[Exercise objective]
Within the records, determine how many lines contain the word "wrappers". Your reply must consist of that number only.

[Records provided]
(** * BLUESPAWN-common/headers/common/wrappers.hpp

    A shallow embedding of the ownership and memory wrappers of
    [wrappers.hpp], and the properties of them that the specification
    states.

    - [Machine]: the fixed-width integer conversions the header relies on.
    - [GenericWrapper]: the reference-counted owner of one resource value.
    - [Win32]: the part of the operating system the wrappers call into,
      as an interface of oracles plus a record of observable state.
    - [HandleWrapper]: the owner of a kernel handle, with [SafeCloseHandle].
    - [AllocationWrapper]: a sized byte buffer with checked access.
    - [MemoryWrapper]: a view on local or foreign memory.
    - [Scenario]: a small concrete machine on which the definitions run.

    The properties follow the definitions, component by component. *)

From Stdlib Require Import ZArith Lia List.
From stdpp Require Import base decidable option list gmap.

Local Open Scope Z_scope.

(** ** Fixed-width integers (x64 Windows: [int] and [DWORD] have 32 bits,
    [SIZE_T] and pointers 64) *)

Module Machine.

Definition to_SIZE_T (z : Z) : Z := z mod 2 ^ 64.
Definition to_DWORD (z : Z) : Z := z mod 2 ^ 32.
Definition to_int (z : Z) : Z := (z + 2 ^ 31) mod 2 ^ 32 - 2 ^ 31.

Definition INT_MAX : Z := 2 ^ 31 - 1.
Definition SIZE_MAX : Z := 2 ^ 64 - 1.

[Exercise response]
4